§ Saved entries
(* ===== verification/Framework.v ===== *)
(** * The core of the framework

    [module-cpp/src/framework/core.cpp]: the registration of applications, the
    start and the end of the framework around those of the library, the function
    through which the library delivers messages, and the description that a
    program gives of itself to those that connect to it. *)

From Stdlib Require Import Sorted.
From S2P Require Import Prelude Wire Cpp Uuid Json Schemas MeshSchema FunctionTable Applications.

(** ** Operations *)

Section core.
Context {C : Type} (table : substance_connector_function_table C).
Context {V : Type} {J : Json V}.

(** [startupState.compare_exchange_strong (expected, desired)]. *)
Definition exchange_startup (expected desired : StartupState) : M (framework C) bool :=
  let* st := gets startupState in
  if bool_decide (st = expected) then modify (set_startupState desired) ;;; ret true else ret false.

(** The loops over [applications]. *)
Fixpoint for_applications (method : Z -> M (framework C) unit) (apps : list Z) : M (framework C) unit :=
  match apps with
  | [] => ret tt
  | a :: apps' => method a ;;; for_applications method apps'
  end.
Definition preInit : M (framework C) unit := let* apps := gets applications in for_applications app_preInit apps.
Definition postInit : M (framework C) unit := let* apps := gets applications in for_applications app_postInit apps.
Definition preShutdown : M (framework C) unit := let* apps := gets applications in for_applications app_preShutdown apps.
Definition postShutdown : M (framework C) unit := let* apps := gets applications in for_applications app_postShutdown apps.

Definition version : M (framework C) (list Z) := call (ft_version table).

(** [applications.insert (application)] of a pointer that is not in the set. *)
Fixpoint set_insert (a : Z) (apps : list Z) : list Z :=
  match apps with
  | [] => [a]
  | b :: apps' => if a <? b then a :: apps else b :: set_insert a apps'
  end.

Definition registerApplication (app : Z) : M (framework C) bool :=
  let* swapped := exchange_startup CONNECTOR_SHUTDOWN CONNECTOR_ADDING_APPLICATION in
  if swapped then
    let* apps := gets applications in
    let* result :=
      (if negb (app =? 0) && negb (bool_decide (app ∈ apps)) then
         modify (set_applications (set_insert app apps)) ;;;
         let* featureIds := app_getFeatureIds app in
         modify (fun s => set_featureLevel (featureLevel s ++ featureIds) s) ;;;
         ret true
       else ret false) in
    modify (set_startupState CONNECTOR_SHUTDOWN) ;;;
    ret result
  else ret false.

...

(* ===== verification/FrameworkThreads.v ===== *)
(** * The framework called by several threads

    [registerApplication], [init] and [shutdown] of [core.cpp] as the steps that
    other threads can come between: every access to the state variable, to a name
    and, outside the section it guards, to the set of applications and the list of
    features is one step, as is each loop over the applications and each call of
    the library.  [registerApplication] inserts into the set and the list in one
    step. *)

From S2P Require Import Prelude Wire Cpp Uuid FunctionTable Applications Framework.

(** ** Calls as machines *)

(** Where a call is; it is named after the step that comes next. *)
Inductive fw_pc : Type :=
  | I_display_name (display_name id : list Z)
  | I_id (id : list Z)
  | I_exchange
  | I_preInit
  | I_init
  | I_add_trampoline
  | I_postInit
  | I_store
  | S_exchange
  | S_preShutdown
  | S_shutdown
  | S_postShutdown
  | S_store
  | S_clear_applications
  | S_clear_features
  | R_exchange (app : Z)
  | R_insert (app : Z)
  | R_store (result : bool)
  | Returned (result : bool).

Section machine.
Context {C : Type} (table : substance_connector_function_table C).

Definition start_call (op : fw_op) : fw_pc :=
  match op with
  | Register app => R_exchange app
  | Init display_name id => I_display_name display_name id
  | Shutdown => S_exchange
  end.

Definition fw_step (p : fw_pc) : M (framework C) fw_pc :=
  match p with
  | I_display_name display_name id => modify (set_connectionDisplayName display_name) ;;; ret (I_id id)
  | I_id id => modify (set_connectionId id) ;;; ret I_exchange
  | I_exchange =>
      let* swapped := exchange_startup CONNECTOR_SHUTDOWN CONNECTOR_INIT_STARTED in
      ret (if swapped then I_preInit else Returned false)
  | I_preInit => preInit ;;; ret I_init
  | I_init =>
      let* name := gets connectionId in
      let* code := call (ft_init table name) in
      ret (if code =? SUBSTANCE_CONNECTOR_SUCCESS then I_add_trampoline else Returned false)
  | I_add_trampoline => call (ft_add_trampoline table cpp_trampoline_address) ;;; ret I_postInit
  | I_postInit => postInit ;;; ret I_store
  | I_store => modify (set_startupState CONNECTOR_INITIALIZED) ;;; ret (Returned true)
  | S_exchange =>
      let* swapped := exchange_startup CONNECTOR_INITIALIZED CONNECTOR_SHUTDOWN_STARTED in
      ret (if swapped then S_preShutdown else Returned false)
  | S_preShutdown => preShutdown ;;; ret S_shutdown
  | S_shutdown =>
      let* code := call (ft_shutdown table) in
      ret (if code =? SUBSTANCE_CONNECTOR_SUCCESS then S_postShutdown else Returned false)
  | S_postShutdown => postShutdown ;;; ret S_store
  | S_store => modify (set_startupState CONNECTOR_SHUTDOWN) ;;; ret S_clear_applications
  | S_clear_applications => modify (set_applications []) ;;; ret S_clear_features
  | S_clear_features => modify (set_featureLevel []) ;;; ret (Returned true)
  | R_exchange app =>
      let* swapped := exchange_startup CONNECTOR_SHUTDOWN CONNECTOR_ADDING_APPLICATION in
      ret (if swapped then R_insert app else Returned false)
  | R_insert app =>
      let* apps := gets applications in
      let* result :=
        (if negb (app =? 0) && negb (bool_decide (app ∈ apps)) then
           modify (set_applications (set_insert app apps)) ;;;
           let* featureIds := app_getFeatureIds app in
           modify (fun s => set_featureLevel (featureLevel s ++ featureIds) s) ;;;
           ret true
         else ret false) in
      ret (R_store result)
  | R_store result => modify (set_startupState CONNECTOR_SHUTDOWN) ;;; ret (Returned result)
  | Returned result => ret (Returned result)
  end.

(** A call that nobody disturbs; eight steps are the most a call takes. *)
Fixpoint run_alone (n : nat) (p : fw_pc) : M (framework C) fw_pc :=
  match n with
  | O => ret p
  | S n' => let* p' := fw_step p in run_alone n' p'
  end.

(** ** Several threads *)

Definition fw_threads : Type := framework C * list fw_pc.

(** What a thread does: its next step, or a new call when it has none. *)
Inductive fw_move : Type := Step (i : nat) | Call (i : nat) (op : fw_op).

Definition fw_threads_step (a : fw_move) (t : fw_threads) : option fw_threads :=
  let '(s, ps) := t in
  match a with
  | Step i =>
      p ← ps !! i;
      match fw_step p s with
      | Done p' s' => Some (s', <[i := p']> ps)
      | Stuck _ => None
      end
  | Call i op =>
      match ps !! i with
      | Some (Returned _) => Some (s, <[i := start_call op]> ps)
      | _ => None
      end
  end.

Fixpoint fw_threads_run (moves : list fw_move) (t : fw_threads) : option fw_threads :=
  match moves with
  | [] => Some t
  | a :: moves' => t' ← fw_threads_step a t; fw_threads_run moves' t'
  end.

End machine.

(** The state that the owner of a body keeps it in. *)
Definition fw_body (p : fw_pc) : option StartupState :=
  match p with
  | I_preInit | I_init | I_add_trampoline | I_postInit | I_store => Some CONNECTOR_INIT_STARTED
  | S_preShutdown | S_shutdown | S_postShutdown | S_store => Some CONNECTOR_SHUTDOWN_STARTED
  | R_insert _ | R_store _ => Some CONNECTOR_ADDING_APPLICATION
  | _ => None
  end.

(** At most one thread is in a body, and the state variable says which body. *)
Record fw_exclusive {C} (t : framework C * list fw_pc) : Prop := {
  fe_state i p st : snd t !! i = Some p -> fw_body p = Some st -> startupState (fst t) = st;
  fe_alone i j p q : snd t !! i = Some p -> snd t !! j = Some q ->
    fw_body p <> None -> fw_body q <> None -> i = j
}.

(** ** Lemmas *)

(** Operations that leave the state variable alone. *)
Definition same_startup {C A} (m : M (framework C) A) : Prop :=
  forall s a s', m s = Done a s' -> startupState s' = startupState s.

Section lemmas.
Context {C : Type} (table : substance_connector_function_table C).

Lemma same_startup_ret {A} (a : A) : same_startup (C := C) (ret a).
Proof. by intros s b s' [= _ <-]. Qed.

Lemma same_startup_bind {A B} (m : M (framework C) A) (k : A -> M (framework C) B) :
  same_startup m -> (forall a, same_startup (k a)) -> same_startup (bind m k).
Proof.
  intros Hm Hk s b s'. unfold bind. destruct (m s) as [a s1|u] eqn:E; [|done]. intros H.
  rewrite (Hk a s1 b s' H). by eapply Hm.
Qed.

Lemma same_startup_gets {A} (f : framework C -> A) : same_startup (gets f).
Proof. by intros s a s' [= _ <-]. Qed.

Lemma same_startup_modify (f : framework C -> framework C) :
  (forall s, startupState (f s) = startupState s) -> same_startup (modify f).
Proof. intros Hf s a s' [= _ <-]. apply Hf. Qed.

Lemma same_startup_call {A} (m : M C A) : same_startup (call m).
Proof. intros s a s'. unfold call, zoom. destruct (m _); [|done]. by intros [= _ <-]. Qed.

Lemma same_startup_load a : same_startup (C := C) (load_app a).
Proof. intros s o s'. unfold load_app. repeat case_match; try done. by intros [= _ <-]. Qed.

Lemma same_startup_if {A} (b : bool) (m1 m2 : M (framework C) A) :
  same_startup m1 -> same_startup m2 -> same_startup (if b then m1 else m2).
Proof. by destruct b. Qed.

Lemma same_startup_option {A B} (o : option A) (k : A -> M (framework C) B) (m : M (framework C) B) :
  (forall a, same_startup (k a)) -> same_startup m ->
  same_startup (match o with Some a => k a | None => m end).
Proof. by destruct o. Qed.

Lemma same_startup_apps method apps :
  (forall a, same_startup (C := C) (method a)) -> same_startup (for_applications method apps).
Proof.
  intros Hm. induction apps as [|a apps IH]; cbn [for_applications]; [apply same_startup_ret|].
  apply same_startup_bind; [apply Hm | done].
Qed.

§ Task objective
Among the entries above, copy exactly only the lines starting with the one containing "program gives of" and going through the one containing "Definition exchange_startup (expected", both ends included.

§ Exercise output
    program gives of itself to those that connect to it. *)

From Stdlib Require Import Sorted.
From S2P Require Import Prelude Wire Cpp Uuid Json Schemas MeshSchema FunctionTable Applications.

(** ** Operations *)

Section core.
Context {C : Type} (table : substance_connector_function_table C).
Context {V : Type} {J : Json V}.

(** [startupState.compare_exchange_strong (expected, desired)]. *)
Definition exchange_startup (expected desired : StartupState) : M (framework C) bool :=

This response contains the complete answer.